For the material below, return exactly the lines starting at the one holding "Definition is_alnum (n" and ending at the one holding "Some v => v", counting both as part of the range.

========

(** * HubSpot MCP server: request translation and response normalisation

    A shallow embedding of [src/index.ts] (class [MyMCP]): the response
    formatter, the API client, its two error-handling wrappers and the five
    registered tool handlers, followed by the properties of the
    specification checked against them.

    Conventions of the embedding.
    - A JavaScript string is a [string] (its UTF-8 bytes).
    - A JavaScript number is an element of an abstract carrier [number]
      with the few operations the program uses ([JSNumber]); every
      theorem holds for any such carrier.
    - A JavaScript object is the list of its own enumerable properties in
      the order [Object.entries] and [JSON.stringify] traverse them (for
      keys that are not array indices: insertion order).
    - [async] code is sequential here: a computation is a function from
      the log of HTTP requests issued so far to an outcome (a thrown
      exception or a value) and the extended log. *)

From Stdlib Require Import String Ascii List NArith ZArith Bool Lia.
From Stdlib Require Import DecimalString.
Import ListNotations.
Local Open Scope list_scope.
Local Open Scope string_scope.
Set Warnings "-register-all".

(** ** The JavaScript runtime the program relies on *)

Module JS.

(** *** Numbers *)

Class JSNumber : Type := {
  number : Type;
  number_add : number -> number -> number;      (* a + b *)
  number_ltb : number -> number -> bool;        (* a < b *)
  number_isFinite : number -> bool;             (* Number.isFinite *)
  number_of_Z : Z -> number;                    (* an integer literal *)
  Number_toString : number -> string            (* String(n) *)
}.

(** Integer status codes print in decimal. *)
Definition N_toString (n : N) : string :=
  NilZero.string_of_uint (N.to_uint n).

(** *** Characters *)

Definition dquote : ascii := ascii_of_N 34.
Definition backslash : ascii := ascii_of_N 92.

Definition char1 (c : ascii) : string := String c EmptyString.

Definition hex_upper (d : N) : ascii :=
  if (d <? 10)%N then ascii_of_N (48 + d) else ascii_of_N (55 + d).

Definition hex_lower (d : N) : ascii :=
  if (d <? 10)%N then ascii_of_N (48 + d) else ascii_of_N (87 + d).

Definition is_alnum (n : N) : bool :=
  ((48 <=? n) && (n <=? 57) || (65 <=? n) && (n <=? 90)
   || (97 <=? n) && (n <=? 122))%N.

(** *** Objects as association lists *)

Fixpoint lookup {A : Type} (k : string) (o : list (string * A)) : option A :=
  match o with
  | [] => None
  | (k', v) :: rest => if String.eqb k k' then Some v else lookup k rest
  end.

(** Assignment [o[k] = v]: overwrites in place, or adds a last property. *)
Fixpoint set {A : Type} (k : string) (v : A) (o : list (string * A))
  : list (string * A) :=
  match o with
  | [] => [(k, v)]
  | (k', v') :: rest =>
      if String.eqb k k' then (k, v) :: rest else (k', v') :: set k v rest
  end.

(** *** Values *)

Section Values.
Context {Num : JSNumber}.

Inductive value : Type :=
| VUndefined
| VNull
| VBool (b : bool)
| VNum (n : number)
| VStr (s : string)
| VArr (elems : list value)
| VObj (fields : list (string * value)).

Definition obj : Type := list (string * value).

Definition typeof (v : value) : string :=
  match v with
  | VUndefined => "undefined"
  | VNull => "object"
  | VBool _ => "boolean"
  | VNum _ => "number"
  | VStr _ => "string"
  | VArr _ | VObj _ => "object"
  end.

(** Property read [o[k]]: [VUndefined] when the key is absent. *)
Definition get (k : string) (o : obj) : value :=
  match lookup k o with
  | Some v => v
  | None => VUndefined
  end.

(** [String(v)], the ToString coercion, for the values it succeeds on
    (its failure on an object that owns a [toString] property is
    [ToPrimitive_string] below). *)
Fixpoint ToString (v : value) : string :=
  match v with
  | VUndefined => "undefined"
  | VNull => "null"
  | VBool true => "true"
  | VBool false => "false"
  | VNum n => Number_toString n
  | VStr s => s
  | VArr l =>
      String.concat ","
        ((fix elems (l : list value) : list string :=
            match l with
            | [] => []
            | x :: r =>
                match x with
                | VUndefined | VNull => EmptyString
                | _ => ToString x
                end :: elems r
            end) l)
  | VObj _ => "[object Object]"
  end.

(** *** JSON.stringify *)

Definition QuoteJSONChar (c : ascii) : string :=
  let n := N_of_ascii c in
  if (n =? 34)%N then String backslash (char1 dquote)
  else if (n =? 92)%N then String backslash (char1 backslash)
  else if (n =? 8)%N then String backslash "b"
  else if (n =? 12)%N then String backslash "f"
  else if (n =? 10)%N then String backslash "n"
  else if (n =? 13)%N then String backslash "r"
  else if (n =? 9)%N then String backslash "t"
  else if (n <? 32)%N then
    String backslash
      ("u00" ++ String (hex_lower (n / 16)) (char1 (hex_lower (n mod 16))))
  else char1 c.

Fixpoint QuoteJSONBody (s : string) : string :=
  match s with
  | EmptyString => EmptyString
  | String c r => QuoteJSONChar c ++ QuoteJSONBody r
  end.

Definition QuoteJSONString (s : string) : string :=
  String dquote (QuoteJSONBody s ++ char1 dquote).

(** [None] stands for the result [undefined]. *)
Fixpoint SerializeJSONProperty (v : value) : option string :=
  match v with
  | VUndefined => None
  | VNull => Some "null"
  | VBool true => Some "true"
  | VBool false => Some "false"
  | VNum n => Some (if number_isFinite n then Number_toString n else "null")
  | VStr s => Some (QuoteJSONString s)
  | VArr l =>
      Some ("[" ++ String.concat ","
        ((fix elems (l : list value) : list string :=
            match l with
            | [] => []
            | x :: r =>
                match SerializeJSONProperty x with
                | Some s => s
                | None => "null"
                end :: elems r
            end) l) ++ "]")
  | VObj fs =>
      Some ("{" ++ String.concat ","
        ((fix props (fs : list (string * value)) : list string :=
            match fs with
            | [] => []
            | (k, x) :: r =>
                match SerializeJSONProperty x with
                | Some s => (QuoteJSONString k ++ ":" ++ s) :: props r
                | None => props r
                end
            end) fs) ++ "}")
  end.

Definition JSON_stringify (v : value) : option string :=
  SerializeJSONProperty v.

(** [JSON.stringify] applied to an object or an array always yields text. *)
Definition JSON_stringify_object (v : value) : string :=
  match SerializeJSONProperty v with
  | Some s => s
  | None => "undefined"
  end.

End Values.

(** *** URLSearchParams *)

Definition urlencode_byte (c : ascii) : string :=
  let n := N_of_ascii c in
  if (n =? 32)%N then "+"
  else if is_alnum n || (n =? 42)%N || (n =? 45)%N || (n =? 46)%N
          || (n =? 95)%N
  then char1 c
  else String "%" (String (hex_upper (n / 16)) (char1 (hex_upper (n mod 16)))).

Fixpoint urlencode (s : string) : string :=
  match s with
  | EmptyString => EmptyString
  | String c r => urlencode_byte c ++ urlencode r
  end.

Definition URLSearchParams : Type := list (string * string).

Definition URLSearchParams_append (q : URLSearchParams) (k v : string)
  : URLSearchParams := (q ++ [(k, v)])%list.

Definition URLSearchParams_toString (q : URLSearchParams) : string :=
  String.concat "&" (map (fun kv => urlencode (fst kv) ++ "=" ++ urlencode (snd kv)) q).

(** *** Exceptions

    Every value this program throws or catches is an [Error] object; its
    [message] is what the handlers read. *)

Record exn : Type := { exn_name : string; message : string }.

Definition Error (msg : string) : exn := {| exn_name := "Error"; message := msg |}.
Definition TypeError (msg : string) : exn := {| exn_name := "TypeError"; message := msg |}.
Definition SyntaxError (msg : string) : exn := {| exn_name := "SyntaxError"; message := msg |}.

========

> _Your solution_
Definition is_alnum (n : N) : bool :=
  ((48 <=? n) && (n <=? 57) || (65 <=? n) && (n <=? 90)
   || (97 <=? n) && (n <=? 122))%N.

(** *** Objects as association lists *)

Fixpoint lookup {A : Type} (k : string) (o : list (string * A)) : option A :=
  match o with
  | [] => None
  | (k', v) :: rest => if String.eqb k k' then Some v else lookup k rest
  end.

(** Assignment [o[k] = v]: overwrites in place, or adds a last property. *)
Fixpoint set {A : Type} (k : string) (v : A) (o : list (string * A))
  : list (string * A) :=
  match o with
  | [] => [(k, v)]
  | (k', v') :: rest =>
      if String.eqb k k' then (k, v) :: rest else (k', v') :: set k v rest
  end.

(** *** Values *)

Section Values.
Context {Num : JSNumber}.

Inductive value : Type :=
| VUndefined
| VNull
| VBool (b : bool)
| VNum (n : number)
| VStr (s : string)
| VArr (elems : list value)
| VObj (fields : list (string * value)).

Definition obj : Type := list (string * value).

Definition typeof (v : value) : string :=
  match v with
  | VUndefined => "undefined"
  | VNull => "object"
  | VBool _ => "boolean"
  | VNum _ => "number"
  | VStr _ => "string"
  | VArr _ | VObj _ => "object"
  end.

(** Property read [o[k]]: [VUndefined] when the key is absent. *)
Definition get (k : string) (o : obj) : value :=
  match lookup k o with
  | Some v => v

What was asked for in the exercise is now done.